=== Dataset excerpts ===
(** A custom plan, when the pools of the control plane are fine. *)
Lemma check_custom_spec isEUS config seen :
  plan_Strategy config = Custom -> fresh (plan_PoolsWithControlPlane config) ∅ ->
  dom seen = list_to_set (plan_PoolsWithControlPlane config) ->
  check_strategy isEUS config seen = None <-> valid_plan isEUS config.
Proof.
  intros Hc Hf Hdom. unfold check_strategy.
  rewrite Hc, decide_False by done. rewrite decide_False by naive_solver. rewrite decide_True by done.
  transitivity ((isEUS = true -> plan_PoolsWithControlPlane config = []) /\ plan_Stages config <> [] /\
    match check_stages (plan_Stages config) ∅ seen with
    | inl _ => False
    | inr names => plan_UpgradeThrough config = ""%string \/ plan_UpgradeThrough config ∈ names
    end).
  { generalize (plan_PoolsWithControlPlane config) as pools, (plan_UpgradeThrough config) as through. intros pools through.
    destruct (plan_Stages config) as [|st sts]; [destruct (isEUS && _); intuition congruence|].
    assert (isEUS && negb (bool_decide (pools = [])) = true <-> ~ (isEUS = true -> pools = [])) as Heus.
    { destruct isEUS; simpl; [|intuition congruence]. case_bool_decide; simpl; intuition congruence. }
    destruct (isEUS && _); [intuition congruence|]. assert (isEUS = true -> pools = []) by (destruct isEUS, pools; intuition congruence).
    destruct (check_stages _ _ _) as [e|names]; [intuition congruence|].
    destruct (decide (through = ""%string)) as [Et|Et]; [rewrite (bool_decide_eq_true_2 _ Et)|rewrite (bool_decide_eq_false_2 _ Et)];
      simpl; [intuition congruence|]. case_bool_decide; simpl; intuition congruence. }
  pose proof (check_stages_spec (plan_Stages config) ∅ seen) as Hs. rewrite Hdom in Hs.
  pose proof (all_pools_fresh config) as Ha. rewrite fresh_empty in Ha.
  assert (Forall (fun s => ps_Name s ∉ (∅ : gset string)) (plan_Stages config)) as He by (apply Forall_forall; set_solver).
  split.
  - intros (Heus & Hne & Hm). destruct (check_stages _ _ _) as [|names]; [done|].
    destruct Hs as (Hok & Hnd & _ & Hfr & ->). destruct (proj2 Ha) as [H1 H2]; [done|].
    rewrite (right_id_L ∅ (∪)), elem_of_list_to_set in Hm.
    split; rewrite ?Hc; [done|done|set_solver|intros HE; split; [by apply Heus|done]|done|done|done].
  - intros [H1 H2 _ Heus _ Hcu _]. destruct (Hcu Hc) as (Hne & Hok & Hnd & Ht).
    split_and!; [intros HE; by apply Heus|done|]. destruct (proj1 Ha) as [_ Hfr]; [done|].
    destruct (check_stages _ _ _) as [|names]; [by apply Hs|]. destruct Hs as (_ & _ & _ & _ & ->).
    rewrite (right_id_L ∅ (∪)), elem_of_list_to_set. done.
Qed.

(** ** Theorems *)

(** C24: The validation of a rollout plan accepts exactly the valid plans. *)
Theorem ValidateWorkerPoolUpgrade_iff isEUS config :
  ValidateWorkerPoolUpgrade isEUS config = None <-> valid_plan isEUS config.
Proof.
  unfold ValidateWorkerPoolUpgrade. pose proof (check_control_plane_spec (plan_PoolsWithControlPlane config) ∅) as Hp.
  pose proof (all_pools_fresh config) as Ha. rewrite fresh_empty in Ha. rewrite dom_empty_L in Hp.
  destruct (check_control_plane _ _) as [e|seen].
  { split; [done|]. intros [H1 H2 _ _ _ _ _]. destruct (proj1 Ha) as [Hf _]; done. }
  destruct Hp as [Hf Hdom]. rewrite (right_id_L ∅ (∪)) in Hdom.
  destruct (decide (plan_Strategy config = Custom)) as [Hc|Hc].
  { rewrite <- (check_custom_spec isEUS config seen) by done.
    rewrite (bool_decide_eq_false_2 (plan_Strategy config <> Custom)) by naive_solver.
    by destruct (check_strategy _ _ _). }
  rewrite bool_decide_eq_true_2 by done.
  transitivity (plan_Strategy config ∈ [OpenShiftDefault; Serial; Parallel; Custom] /\
    (isEUS = true -> plan_PoolsWithControlPlane config = [] /\ plan_Strategy config <> OpenShiftDefault) /\
    (plan_Strategy config = OpenShiftDefault -> plan_PoolsWithControlPlane config = []) /\
    plan_Stages config = [] /\ plan_UpgradeThrough config = ""%string).
  - rewrite strategy_cases. unfold check_strategy. rewrite (decide_False (P := plan_Strategy config = Custom)) by done.
    destruct isEUS; repeat case_decide; repeat case_bool_decide; simpl; naive_solver.
  - split.
    + intros (Hs & He & Hd & Hst & Ht). rewrite fresh_empty in Hf.
      split; try done; rewrite no_stages by done; by apply Hf.
    + intros [H1 H2 Hs He Hd _ Ho]. destruct (Ho Hc). split_and!; done.
Qed.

=== WHAT IS NEEDED ===
Taking the records above, retype every line from the one with "destruct (check_control_plane _" down to the one with "fresh_empty in Hf.", exactly and with nothing else.

=== COMPLETED EXERCISE ===
  destruct (check_control_plane _ _) as [e|seen].
  { split; [done|]. intros [H1 H2 _ _ _ _ _]. destruct (proj1 Ha) as [Hf _]; done. }
  destruct Hp as [Hf Hdom]. rewrite (right_id_L ∅ (∪)) in Hdom.
  destruct (decide (plan_Strategy config = Custom)) as [Hc|Hc].
  { rewrite <- (check_custom_spec isEUS config seen) by done.
    rewrite (bool_decide_eq_false_2 (plan_Strategy config <> Custom)) by naive_solver.
    by destruct (check_strategy _ _ _). }
  rewrite bool_decide_eq_true_2 by done.
  transitivity (plan_Strategy config ∈ [OpenShiftDefault; Serial; Parallel; Custom] /\
    (isEUS = true -> plan_PoolsWithControlPlane config = [] /\ plan_Strategy config <> OpenShiftDefault) /\
    (plan_Strategy config = OpenShiftDefault -> plan_PoolsWithControlPlane config = []) /\
    plan_Stages config = [] /\ plan_UpgradeThrough config = ""%string).
  - rewrite strategy_cases. unfold check_strategy. rewrite (decide_False (P := plan_Strategy config = Custom)) by done.
    destruct isEUS; repeat case_decide; repeat case_bool_decide; simpl; naive_solver.
  - split.
    + intros (Hs & He & Hd & Hst & Ht). rewrite fresh_empty in Hf.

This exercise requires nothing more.